When we think of injustice, we normally think of cases where we can point to one person or organisation and hold them responsible. But structural injustice is different. In cases like sweatshop labour, homelessness, poverty or climate change, there are millions of different agents involved, so it is not possible to point to one agent and say they caused it and it is their responsibility to fix it. Structural injustice is the unintended consequence of agents acting within structures in which they are constrained and cannot avoid participating. The result is the oppression and domination of certain social groups, without a dominating or oppressor agent we can point to and blame.

At least, this is the story we have been told about structural injustice so far. In her first book With Power Comes Responsibility: The Politics of Structural Injustice, Maeve McKeown tells a different story. Sometimes structural injustice is an unintended accumulation of disparate activities, and it will require wholesale systemic change to overcome. However, there are also cases where the injustice could be ameliorated without wholesale structural change, but the agents with the capacity to make these changes fail to do it. In yet other cases, even though structural injustice emerges from the accumulation of multiple processes and activities, there are powerful agents that deliberately perpetuate the injustice because they benefit from it. McKeown calls these different types of structural injustice pure, avoidable and deliberate respectively. In distinguishing different types of structural injustice in this way, it follows that not all agents are equally responsible for it or responsible in the same way.

A critical theory of structural injustice should incorporate power. Thus, this book addresses the questions: what does it mean for injustice to be structural, or what is structural injustice? What is the relationship between power and structural injustice? Who bears responsibility for structural injustice? And what can ordinary individuals do about it? McKeown explores these questions using the case studies of sweatshops, poverty and climate change. She addresses the moral responsibility of powerful agents versus the political responsibility of ordinary individuals. And she assesses our responsibility for historical, as well as contemporary structural injustice, and what actions we can take.

For the book launch, Professor Jonathan Woolf (Oxford University) and Professor Sir Michael Marmot (UCL) have agreed to comment on the book, and Maeve McKeown will be on hand to respond. 

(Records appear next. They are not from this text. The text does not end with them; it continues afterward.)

(** *** The session status of the specification

    The program keeps no status of its own; the status is read off
    [pdfState] the way the component renders it: the upload screen while
    [file] is null, the processing overlay while [isProcessing], the
    error once one was recorded. *)
Inductive Status : Type := Empty | Loading | Ready | Failed.

Definition status (p : PDFState) : Status :=
  match file p with
  | None => Empty
  | Some _ =>
      if isProcessing p then Loading
      else match error p with
           | Some _ => Failed
           | None => Ready
           end
  end.

End App.

(** ** Notions of the specification *)

Module Spec.

Import PdfService App.

(** [sub] occurs in [s]. *)
Definition occursIn (sub s : string) : Prop :=
  exists pre post, s = pre ++ sub ++ post.



(** The ordered join of the page texts with the page separators: every
    page, from page [i] on, under its [--- Page i ---] heading and
    followed by an empty line. *)
Fixpoint joinPagesFrom (i : nat) (pageTexts : list string) : string :=
  match pageTexts with
  | [] => ""
  | t :: rest => pageBlock i t ++ joinPagesFrom (S i) rest
  end.

Definition joinPages (pageTexts : list string) : string :=
  joinPagesFrom 1 pageTexts.

(** The document data of the session is coherent: one text per page, and
    the full text is the join of the page texts. *)
Definition coherent (p : PDFState) : Prop :=
  Z.of_nat (List.length (pageTexts p)) = numPages p
  /\ text p = joinPages (pageTexts p).

(** A selection the upload guard turns down: no file, or a file whose
    type is not the PDF type. *)
Definition notPdf (files0 : option File) : Prop :=
  match files0 with
  | None => True
  | Some f => type f <> "application/pdf"
  end.


End Spec.

(** ** Sample data *)

Module Sample.

Import PdfService GeminiService App.

(** A three-page document. *)
Definition fruitDoc : PdfDoc :=
  [Resolved ["apple"; "pie"]; Resolved ["banana"; "split"]; Resolved ["cherry tart"]].

Definition fruitFile : File :=
  mkFile "fruit.pdf" "application/pdf" "blob:fruit" (Resolved fruitDoc).

Definition reportFile : File :=
  mkFile "report.pdf" "application/pdf" "blob:report"
         (Resolved [Resolved ["Q1"; "Revenue"]; Resolved ["Summary"]]).

Definition notesFile : File :=
  mkFile "notes.txt" "text/plain" "blob:notes" (Rejected "Invalid PDF structure").

Definition summarize : EditAction :=
  mkEditAction "summarize" "Summarize" "Create a concise summary of the document."
    "Summarize the core points of this document in bullet points." "Layout".

Definition translate : EditAction :=
  mkEditAction "translate-es" "Translate (ES)" "Translate the main content to Spanish."
    "Translate the main content of this document into professional Spanish."
    "ChevronRight".

(** A provider that answers every request. *)
Definition helpful : Env :=
  mkEnv (Some "key")
        (fun _ _ => Resolved "- three fruit desserts")
        (fun _ r => Resolved ("You asked: " ++ message r)).

(** A provider that summarises but whose other transformations fail. *)
Definition flaky : Env :=
  mkEnv (Some "key")
        (fun _ r => if JS.includes (contents r) "Summarize"
                    then Resolved "- three fruit desserts"
                    else Rejected "quota exceeded")
        (fun _ _ => Rejected "quota exceeded").

(** An environment without an API key. *)
Definition keyless : Env :=
  mkEnv None (fun _ _ => Resolved "unused") (fun _ _ => Resolved "unused").

(** A PDF whose second page cannot be read, and a PDF that does not
    open. *)
Definition brokenFile : File :=
  mkFile "broken.pdf" "application/pdf" "blob:broken"
         (Resolved [Resolved ["intact"]; Rejected "bad page"]).

Definition corruptFile : File :=
  mkFile "corrupt.pdf" "application/pdf" "blob:corrupt"
         (Rejected "Invalid PDF structure").

(** An environment whose API key is the empty string. *)
Definition emptyKey : Env :=
  mkEnv (Some "") (fun _ _ => Resolved "unused") (fun _ _ => Resolved "unused").

(** A text of [n] letters followed by [tail]. *)
Fixpoint filler (n : nat) (tail : string) : string :=
  match n with
  | O => tail
  | S k => String "a" (filler k tail)
  end.

(** Upload of the fruit document, carried through to the end. *)
Definition loadFruit : list Event :=
  [FileSelected (Some fruitFile); Settled 0; Settled 0].

(** A working session on the fruit document: page 2, zoomed in once, a
    summary drafted and one question asked. *)
Definition workSession : list Event :=
  loadFruit ++
  [PageInputChanged "2"; ZoomInClicked;
   ActionClicked summarize; Settled 0;
   TabClicked chat; UserInputChanged "hi"; MessageSubmitted; Settled 0]%list.

End Sample.

(** ** Observations on the session *)

Module Session.

Import PdfService GeminiService App.

(** The kinds of suspended handlers. *)
Definition isUploadTask (t : Task) : bool :=
  match t with
  | AwaitGetDocument _ | AwaitExtract _ => true
  | AwaitAction _ _ | AwaitChat _ _ _ => false
  end.

Definition isAiTask (t : Task) : bool :=
  match t with
  | AwaitAction _ _ | AwaitChat _ _ _ => true
  | AwaitGetDocument _ | AwaitExtract _ => false
  end.

Definition isChatTask (t : Task) : bool :=
  match t with
  | AwaitChat _ _ _ => true
  | _ => false
  end.

(** The number of suspended handlers of a kind. *)
Definition inFlight (kind : Task -> bool) (w : World) : nat :=
  List.length (filter kind (pending w)).

Definition isFrom (r : Role) (m : ChatMessage) : bool :=
  match r, role m with
  | user, user | assistant, assistant => true
  | _, _ => false
  end.

(** The number of messages of a role in a transcript. *)
Definition messagesFrom (r : Role) (transcript : list ChatMessage) : nat :=
  List.length (filter (isFrom r) transcript).

(** The zoom factors the three zoom buttons produce from the initial
    factor: the closure of 1.0 under one step in, one step out and the
    reset, found by a work list. *)
Definition knownZoom (z : float) (seen : list float) : bool :=
  existsb (PrimFloat.Leibniz.eqb z) seen.

Fixpoint zoomClosure (fuel : nat) (todo seen : list float) : list float :=
  match fuel with
  | O => seen
  | S k =>
      match todo with
      | [] => seen
      | z :: rest =>
          if knownZoom z seen then zoomClosure k rest seen
          else zoomClosure k
                 (JS.Math_min 3%float (PrimFloat.add z 0.1%float)
                  :: JS.Math_max 0.5%float (PrimFloat.sub z 0.1%float) :: rest)
                 (z :: seen)
      end
  end.

Definition zoomLevels : list float :=
  Eval vm_compute in zoomClosure 1000 [1%float] [].

(** The current page is a page of the document whenever the document
    has pages, and is never negative. *)
Definition validPage (s : App) : Prop :=
  (0 <= currentPage s)%Z
  /\ ((0 < numPages (pdfState s))%Z ->
      (1 <= currentPage s <= numPages (pdfState s))%Z).

(** A file that opens as a document all of whose pages yield their text
    items. *)
Definition readable (f : File) (items : list (list string)) : Prop :=
  getDocument f = Resolved (map Resolved items).

(** What the session maintains, whatever happens:
    the document data is coherent, the current page is valid, the zoom
    factor is one of the zoom levels, a raised busy flag has a call in
    flight that will lower it, a raised processing flag has a file and an
    upload in flight, every user message has its reply or a chat call in
    flight, and the URL is the object URL of the file. *)
Record invariant (w : World) : Prop := mkInvariant {
  inv_coherent : Spec.coherent (pdfState (app w));
  inv_page : validPage (app w);
  inv_zoom : In (zoom (app w)) zoomLevels;
  inv_busy : isAiLoading (app w) = true -> (0 < inFlight isAiTask w)%nat;
  inv_processing :
    isProcessing (pdfState (app w)) = true ->
    file (pdfState (app w)) <> None /\ (0 < inFlight isUploadTask w)%nat;
  inv_replies :
    messagesFrom user (chatHistory (app w))
    = (messagesFrom assistant (chatHistory (app w)) + inFlight isChatTask w)%nat;
  inv_url : url (pdfState (app w)) = option_map objectURL (file (pdfState (app w)))
}.

End Session.

(** ** Facts about the JavaScript operations *)

Module JSFacts.

Import Spec.

Lemma append_assoc (a b c : string) : (a ++ b) ++ c = a ++ b ++ c.
Proof. induction a as [|x a IH]; simpl; [reflexivity | now rewrite IH]. Qed.

Lemma append_nil_r (a : string) : a ++ "" = a.
Proof. induction a as [|x a IH]; simpl; [reflexivity | now rewrite IH]. Qed.







Lemma truthy_iff (s : string) : JS.truthy s = true <-> s <> "".
Proof. destruct s; simpl; split; congruence. Qed.



End JSFacts.

(** ** Text extraction *)

Module PdfFacts.

Import PdfService Spec JSFacts.

(** The loop adds one text per remaining page and extends the full text
    by the join of what it adds. *)
Lemma extractLoop_spec (pages : list Page) :
  forall i fullText pageTexts fullText' pageTexts',
    extractLoop pages i fullText pageTexts = Resolved (fullText', pageTexts') ->
    exists added,
      pageTexts' = (pageTexts ++ added)%list
      /\ fullText' = fullText ++ joinPagesFrom i added
      /\ List.length added = List.length pages.
Proof.
  induction pages as [|page rest IH]; intros i ft pts ft' pts' H; simpl in H.
  - injection H as <- <-. exists []. simpl.
    now rewrite app_nil_r, append_nil_r.
  - destruct page as [items | m]; [| discriminate].
    apply IH in H. destruct H as [added [Hp [Hf Hl]]].
    exists (JS.join " " items :: added). simpl. repeat split.
    + rewrite Hp, <- app_assoc. reflexivity.
    + rewrite Hf, append_assoc. reflexivity.
    + now rewrite Hl.
Qed.

(** The loop goes through when every page yields its text. *)
Lemma extractLoop_total (pages : list Page) :
  Forall (fun page => exists items, page = Resolved items) pages ->
  forall i fullText pageTexts,
    exists r, extractLoop pages i fullText pageTexts = Resolved r.
Proof.
  induction 1 as [|page rest [items ->] _ IH]; intros i ft pts; simpl.
  - now eexists.
  - apply IH.
Qed.

Lemma extractTextFromPDF_spec (f : File) (d : ExtractedData) :
  extractTextFromPDF f = Resolved d ->
  Z.of_nat (List.length (pageTexts d)) = numPages d
  /\ fullText d = joinPages (pageTexts d).
Proof.
  unfold extractTextFromPDF. destruct (getDocument f) as [pdf | m]; [| discriminate].
  destruct (extractLoop pdf 1 "" []) as [[ft pts] | m] eqn:E; [| discriminate].
  intros H; injection H as <-. simpl.
  apply extractLoop_spec in E. destruct E as [added [Hp [Hf Hl]]].
  simpl in Hp, Hf. subst. now rewrite Hl.
Qed.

The book will be published by Bloomsbury Academic on 8 February 2024. To learn more about Maeve's work, please visit her website

About the Speaker

Maeve McKeown

at University of Groningen

Maeve McKeown is a political theorist based in Groningen, the Netherlands. She is currently an Assistant Professor in Political Theory at the interdisciplinary faculty Campus Fryslân, University of Groningen and is a member of the Young Academy Groningen.
As a political theorist, Maeve researches responsibility for global structural injustice. Alongside her first book, her edited volume with Jude Browne, What is Structural Injustice? (Oxford University Press), will be published Open Access in February 2024.

Before joining Campus Fryslân in 2021, she was a Lecturer in Philosophy at Cambridge University from 2019, she held a Junior Research Fellowship at St Hilda’s College, University of Oxford, and a Postdoctoral Research fellowship at Justitia Amplificata, Goethe University Frankfurt. She obtained her PhD from University College London in 2015. Maeve has published in Philosophy Compass, Contemporary Political Theory, The Journal of Social Philosophy, European Journal of Political Theory and the International Encyclopedia of Ethics.